UNE FEMME DE 78 ANS RETOURNE DANS SA MAISON APRES AVOIR VÉCU EN MAISON DE RETRAITE—SEULEMENT POUR TROUVER UN MANOIR AVEC LES SERRURES CHANGÉES À SA PLACE
Margaret avait quitté sa maison il y a de nombreuses années, persuadée qu’elle resterait toujours inchangée.
Mais lorsqu’elle revint à 78 ans, la petite maison avait laissé place à un vaste manoir, avec des portes verrouillées et un mystère enfoui à l’intérieur.

Assise près de la fenêtre de sa maison de retraite, Margaret se perdait souvent dans ses souvenirs de l’ancien jardin. Elle n’avait plus l’habitude de sortir, mais le jardin lui rappelait le foyer qu’elle avait quitté.
Ses enfants étaient partis depuis longtemps : sa fille avait pris son envol, et son fils avait fondé une famille sans jamais revenir.
Elle n’était plus vraiment préoccupée par les raisons de son départ. Un jour, une infirmière lui annonça qu’elle recevait une visite.
C’était David, son fils, après trois décennies. Il était devenu plus vieux, ses cheveux étaient grisonnants, mais elle le reconnut immédiatement.
Il s’excusa pour l’avoir abandonnée et lui confia sa propre peine : sa femme l’avait quitté, ce qui lui avait fait penser à elle.
Après cet épisode, David commença à la rendre visite régulièrement, apportant des fleurs, des livres, et passant du temps avec elle. Leurs échanges, autrefois maladroits, devinrent de plus en plus naturels.
Un jour, Margaret lui demanda à voir leur ancienne maison, mais David refusa, prétextant qu’elle n’était plus la même. Margaret ne comprenait pas, mais elle se jura de découvrir pourquoi.

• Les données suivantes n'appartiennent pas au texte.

(** The order chosen for a piece: it fits, it is aligned, and it is the
    largest such order. *)
Lemma block_order_spec x fin :
  0 <= x < fin ->
  (block_order x fin <= MAX_ORDER)%nat /\ (block_len (block_order x fin) | x) /\
  x + block_len (block_order x fin) <= fin /\
  forall o, (o <= MAX_ORDER)%nat -> (block_len o | x) -> x + block_len o <= fin ->
    (o <= block_order x fin)%nat.
Proof.
  intros [Hx0 Hx]. unfold block_order.
  set (start := if x =? 0 then MAX_ORDER else Nat.min MAX_ORDER (Z.to_nat (trailing_zeros x))).
  destruct (block_order_shrink_spec x fin start Hx) as (Hle & Hfit & Hmax).
  set (r := block_order_shrink x fin start) in *.
  pose proof (trailing_zeros_nonneg x) as Htz.
  assert (Hstart : (start <= MAX_ORDER)%nat /\
    forall o, (o <= MAX_ORDER)%nat -> (block_len o | x) <-> (o <= start)%nat).
  { unfold start. destruct (Z.eqb_spec x 0) as [->|Hne].
    - split; [done|]. intros o Ho. split; [lia|]. intros _. apply Z.divide_0_r.
    - split; [lia|]. intros o Ho. unfold block_len. split.
      + intros Hd. apply trailing_zeros_max in Hd; lia.
      + intros Hs. apply trailing_zeros_divide; lia. }
  destruct Hstart as [Hs1 Hs2].
  split_and!; [lia|apply Hs2; lia|done|]. intros o Ho Hal Hof. apply Hs2 in Hal; [|done].
  destruct (decide (o <= r)%nat) as [|Hgt]; [done|exfalso].
  pose proof (Hmax ltac:(lia)). pose proof (block_len_le (S r) o ltac:(lia)). lia.
Qed.
(* ===== verification/BuddySpec.v ===== *)
(** * BuddySpec: what the frame lists promise their callers

    The specification of [allocate], [release], [isolate], [build] and
    [insert_reserved_range] of [kernel/src/mm/buddy.rs] in terms of the
    ownership bitmap alone: [Wf] says that some list contents satisfy the
    invariant, and each theorem says which frames change owner. *)

From stdpp Require Import base numbers sets list.
From S2P Require Import Prelude Buddy BuddyInv BuddyOps.
Local Open Scope Z_scope.

Section Spec.
Context {St : Type} `{FrameStoreLaws St}.
Implicit Types (b : BuddyLists) (s : St).

Definition Wf b s : Prop := exists L, Inv b s L (fun _ => False).

(** The frames in [P] become free, the bitmap keeps every other owner, and
    the memory of frames that are not free afterwards is untouched. *)
Record freed (s s' : St) (P : Z -> Prop) : Prop := {
  freed_count : frame_count s' = frame_count s;
  freed_in g : valid s g -> P g -> state s' g = Free;
  freed_out g : valid s g -> ~ P g -> state s' g = state s g;
  freed_mono g : valid s g -> state s g = Free -> state s' g = Free;
  freed_owned g : valid s g -> state s' g <> Free -> node s' g = node s g;
}.

Lemma freed_refl s (P : Z -> Prop) : (forall g, valid s g -> ~ P g) -> freed s s P.
Proof. intros HP. constructor; try done. intros g Hg Hp. by destruct (HP g Hg). Qed.

Lemma freed_trans s1 s2 s3 (P Q R : Z -> Prop) :
  freed s1 s2 P -> freed s2 s3 Q -> (forall g, valid s1 g -> R g <-> P g \/ Q g) -> freed s1 s3 R.
Proof.
  intros [C1 I1 O1 M1 N1] [C2 I2 O2 M2 N2] HR.
  assert (Hv : forall g, valid s2 g <-> valid s1 g) by (intros; unfold valid; by rewrite C1).
  constructor; [congruence| | | |].
  - intros g Hg [Hp|Hq]%HR; [|by apply I2; [apply Hv|]|done].
    apply M2; [by apply Hv|]. by apply I1.
  - intros g Hg Hn. rewrite HR in Hn by done. rewrite O2 by (try apply Hv; tauto). apply O1; tauto.
  - intros g Hg Hs. apply M2; [by apply Hv|]. by apply M1.
  - intros g Hg Hs. rewrite N2 by (try apply Hv; done). apply N1; [done|].
    intros Hf. apply Hs, M2; [by apply Hv|done].
Qed.

(** Free the aligned block [x] of order [o] and list it. *)
Lemma free_block_inv b s L hole x o :
  (o <= MAX_ORDER)%nat -> Inv b s L hole -> (block_len o | x) ->
  (forall g, in_block g x o -> valid s g /\ state s g <> Free) ->
  (forall g, in_block g x o -> magic (node s g) <> head_tag g) ->
  let r := coalesce_and_push b (set_range s x (block_len o) Free) x o in
  exists L', Inv r.1 r.2 L' hole /\ freed s r.2 (fun g => in_block g x o).
Proof.
  intros Ho I Hal Hv Htag r.
  pose proof (set_range_spec s x (block_len o) Free (fun g Hg => proj1 (Hv g Hg))) as R.
  pose proof (Inv_give _ _ _ _ _ _ _ I Hv Htag R) as I1.
  destruct (coalesce_inv _ _ _ _ x o Ho I1 Hal) as (L' & I2 & B2).
  { intros f Hf. by right. }
  fold r in I2, B2. destruct R as [C Sin Sout N]. exists L'. split.
  - eapply Inv_hole; [|exact I2]. intros f. cbv beta. unfold in_block. split.
    + tauto.
    + intros Hf. split; [by left|]. intros Hb. destruct (Hv f Hb) as [_ Hnf].
      by destruct (inv_hole _ _ _ _ I f Hf).
  - set (s1 := set_range s x (block_len o) Free) in *.
    assert (Hv1 : forall g, valid s1 g <-> valid s g) by (intros; unfold valid; by rewrite C).
    constructor.
    + by rewrite (same_count _ _ B2).
    + intros g Hg Hb. rewrite (same_state _ _ B2) by (by apply Hv1). by apply Sin.
    + intros g Hg Hb. rewrite (same_state _ _ B2) by (by apply Hv1). by apply Sout.
    + intros g Hg Hs. rewrite (same_state _ _ B2) by (by apply Hv1). rewrite Sout; [done..|].
      intros Hb. by destruct (Hv g Hb).
    + intros g Hg Hs. rewrite (same_state _ _ B2) in Hs by (by apply Hv1).
      rewrite (same_owned _ _ B2) by (try apply Hv1; done). apply N.
Qed.

Lemma range_is_spec s f n x :
  range_is s f n x = true <-> forall g, f <= g < f + n -> state s g = x.
Proof.
  unfold range_is. rewrite forallb_true_forall. setoid_rewrite elem_of_frames.
  unfold state_eqb. setoid_rewrite bool_decide_eq_true. done.
Qed.

(** [release] as a decision: which error, or the block goes back. *)
Lemma release_ok_iff b s x o :
  0 <= frame_count s < FREE_MAGIC -> 0 <= x ->
  (exists r, release b s x o = Ok r) <->
  (o <= MAX_ORDER)%nat /\ x + block_len o <= frame_count s /\ (block_len o | x) /\
  (forall g, in_block g x o -> state s g = Allocated).
Proof.
  intros Hr Hx. unfold release. pose proof (block_len_pos o) as Hp. split.
  - intros [r Hrel]. destruct (MAX_ORDER <? o)%nat eqn:Ho; [done|]. apply Nat.ltb_ge in Ho.
    destruct (checked_add x (block_len o)) as [fin|] eqn:Hfin; [|done].
    apply checked_add_Some in Hfin as [-> _].
    case_if_in Hrel; [done|]. case_if_in Hrel; [done|]. case_if_in Hrel; [done|].
    case_if_in Hrel; [done|]. case_if_in Hrel; [done|].
    split_and!; [done|lia|by apply is_multiple_of_divide|]. by apply range_is_spec.
  - intros (Ho & Hle & Hal & Hall). apply Nat.ltb_ge in Ho. rewrite Ho.
    unfold checked_add. replace (x + block_len o <=? U64_MAX) with true
      by (unfold U64_MAX, FREE_MAGIC in *; lia).
    replace (x + block_len o >? frame_count s) with false by lia.
    rewrite (proj2 (is_multiple_of_divide x _ Hp) Hal). cbn [negb].
    assert (Hno : forall y, y <> Allocated -> range_is s x (block_len o) y = false).
    { intros y Hy. apply not_true_is_false. rewrite range_is_spec. intros Hc.
      apply Hy. rewrite <- (Hc x), <- (Hall x); [done|apply in_block_head|lia]. }
    rewrite !Hno by done. rewrite (proj2 (range_is_spec _ _ _ _) Hall). cbn. eauto.
Qed.

Lemma release_ok_eq b s x o r :
  release b s x o = Ok r -> r = coalesce_and_push b (set_range s x (block_len o) Free) x o.
Proof.
  unfold release. destruct (MAX_ORDER <? o)%nat; [done|].
  destruct (checked_add x (block_len o)); [|done]. repeat case_if; intros [= <-]; done.
Qed.

(** Blocks of any order lie in one zone. *)
Lemma zone_block x o f :
  (o <= MAX_ORDER)%nat -> (block_len o | x) -> in_block f x o -> zone_of f = zone_of x.
Proof.
  intros Ho Hal Hf. unfold zone_of, in_block in *.
  assert (Hd : (block_len o | DMA32_FRAMES)).
  { unfold block_len, DMA32_FRAMES. apply pow2_divide. unfold MAX_ORDER in Ho. lia. }
  pose proof (block_len_pos o) as Hp.
  destruct (x <? DMA32_FRAMES) eqn:Hx; bool_to_prop.
  - pose proof (divide_lt_add_le _ _ _ Hp Hal Hd Hx). replace (f <? DMA32_FRAMES) with true by lia. done.
  - replace (f <? DMA32_FRAMES) with false by lia. done.
Qed.

(** Since buddies are never both listed, an aligned run of free frames lies
    inside one listed block. *)
Lemma free_block_listed b s L x o :
  Inv b s L (fun _ => False) -> (o <= MAX_ORDER)%nat -> 0 <= x -> (block_len o | x) ->
  x + block_len o <= frame_count s -> (forall f, in_block f x o -> state s f = Free) ->
  exists z p y, y ∈ L z p /\ (o <= p)%nat /\ y <= x /\ x + block_len o <= y + block_len p.
Proof.
  intros I. revert x. induction o as [|o IH]; intros x Ho Hx Hal Hle Hfree.
  { destruct (inv_cover _ _ _ _ I x) as [[]|(z & p & y & Hy & Hb)].
    - unfold valid. change (block_len 0) with 1 in Hle. lia.
    - apply Hfree, in_block_head.
    - exists z, p, y. unfold in_block in Hb. change (block_len 0) with 1. split_and!; [done|lia..]. }
  pose proof (block_len_S o) as HS. pose proof (block_len_pos o) as Hp.
  assert (Halx : (block_len o | x)) by (etransitivity; [apply (block_len_divide o (S o)); lia|done]).
  assert (Halu : (block_len o | x + block_len o)) by (by apply Z.divide_add_r; [|apply Z.divide_refl]).
  destruct (IH x) as (z1 & p1 & y1 & Hy1 & Hp1 & Hl1 & Hr1); [lia|done|done|lia| |].
  { intros f Hf. apply Hfree. unfold in_block in *. lia. }
  destruct (IH (x + block_len o)) as (z2 & p2 & y2 & Hy2 & Hp2 & Hl2 & Hr2); [lia|lia|done|lia| |].
  { intros f Hf. apply Hfree. unfold in_block in *. lia. }
  destruct (inv_elem _ _ _ _ I _ _ _ Hy1) as (_ & _ & _ & Ha1 & _).
  destruct (inv_elem _ _ _ _ I _ _ _ Hy2) as (_ & _ & _ & Ha2 & _).
  destruct (decide (p1 = o)) as [->|Hne1]; [destruct (decide (p2 = o)) as [->|Hne2]|].
  - exfalso. assert (y1 = x) as -> by lia. assert (y2 = x + block_len o) as -> by lia.
    apply (inv_max _ _ _ _ I z1 o x z2); [lia|done|]. by rewrite buddy_upper.
  - exists z2, p2, y2. destruct (block_nested x (S o) y2 p2 (x + block_len o)); unfold in_block;
      [lia|done|done|lia|lia|]. split_and!; [done|lia..].
  - exists z1, p1, y1. destruct (block_nested x (S o) y1 p1 x); unfold in_block;
      [lia|done|done|lia|lia|]. split_and!; [done|lia..].
Qed.

(** ** Allocation *)

Lemma find_source_spec n b z src :
  match find_source n b z src with
  | Some p => (src <= p < src + n)%nat /\ head_at b z p <> NONE
  | None => forall p, (src <= p < src + n)%nat -> head_at b z p = NONE
  end.
Proof.
  revert src. induction n as [|n IH]; intros src; cbn [find_source]; [lia|].
  destruct (head_at b z src =? NONE) eqn:Hh; bool_to_prop; [|lia].
  specialize (IH (S src)). destruct (find_source n b z (S src)) as [p|].
  - destruct IH. split; [lia|done].
  - intros p Hp. destruct (decide (p = src)) as [->|]; [done|]. apply IH. lia.
Qed.

(** What a successful allocation hands out. *)
Record hands_out (s : St) (order : nat) (zs : list Zone) (x : Z) (s' : St) : Prop := {
  out_range : 0 <= x /\ x + block_len order <= frame_count s;
  out_align : (block_len order | x);
  out_zone : zone_of x ∈ zs;
  out_was_free g : in_block g x order -> state s g = Free;
  out_count : frame_count s' = frame_count s;
  out_in g : in_block g x order -> state s' g = Allocated;
  out_other g : valid s g -> ~ in_block g x order -> state s' g = state s g;
  out_clean g : in_block g x order -> magic (node s' g) <> head_tag g;
  out_owned g : valid s g -> state s g <> Free -> node s' g = node s g;
}.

Un après-midi, après le départ de David, Margaret décida de quitter la maison de retraite. Elle prit un bus pour retrouver son ancien quartier, ses mains tremblantes serrant son sac et sa monnaie.
Les rues avaient changé, mais elle suivit son instinct, qui la mena jusqu’à la maison qu’elle avait autrefois habitée. Quand elle arriva, elle constata que sa maison avait disparu.
À la place se dressait un imposant manoir, magnifique mais totalement inconnu. Elle tenta de glisser sa clé dans la serrure, mais elle ne correspondait pas. La panique la gagna, et elle appela le 911, expliquant que sa maison avait été volée.
Peu après, la police arriva, et David sortit du manoir, révélant qu’il avait reconstruit la maison. «J’ai gardé les fondations, mais j’ai élargi et renforcé la structure», expliqua-t-il.
Il avait planté les fleurs qu’elle adorait dans le jardin. David avait voulu lui faire une surprise, et son regret était palpable.
La colère de Margaret se dissipa en observant la maison, changée mais toujours pleine de souvenirs. «Je pensais que tu m’avais oubliée», murmura-t-elle.

David secoua la tête. «Je ne t’ai jamais oubliée. Je ne savais simplement pas comment revenir.» Il jeta un regard vers la maison. «Mais je voulais te donner ça. Notre maison.»
Il marqua une pause. «Reviens, maman. Vis ici. Tu n’as plus besoin de rester dans cette maison de retraite.» Margaret regarda la maison.
Les murs étaient neufs, mais l’essence de son ancien foyer demeurait. Le porche familier, les fenêtres, le jardin – des roses, des marguerites, de la lavande et des lilas – tout ce qu’elle aimait, épanoui sous le soleil.
Des larmes montèrent à ses yeux. «Tu as fait tout ça pour moi ?» David acquiesça. «Je voulais que tu aies tout ce que tu avais toujours rêvé.»
«Je suppose que je devrais voir l’intérieur», dit-elle. Le visage de David s’illumina. «Je vais nous préparer du thé.»
Plus tard, ils se retrouvèrent sur le porche, chacun tenant une tasse fumante. L’air était empli du parfum des fleurs, et pour la première fois depuis des années, Margaret se sentit chez elle.
«Es-tu heureuse, maman ?» demanda David. «Oui», répondit-elle doucement. «Je le suis.»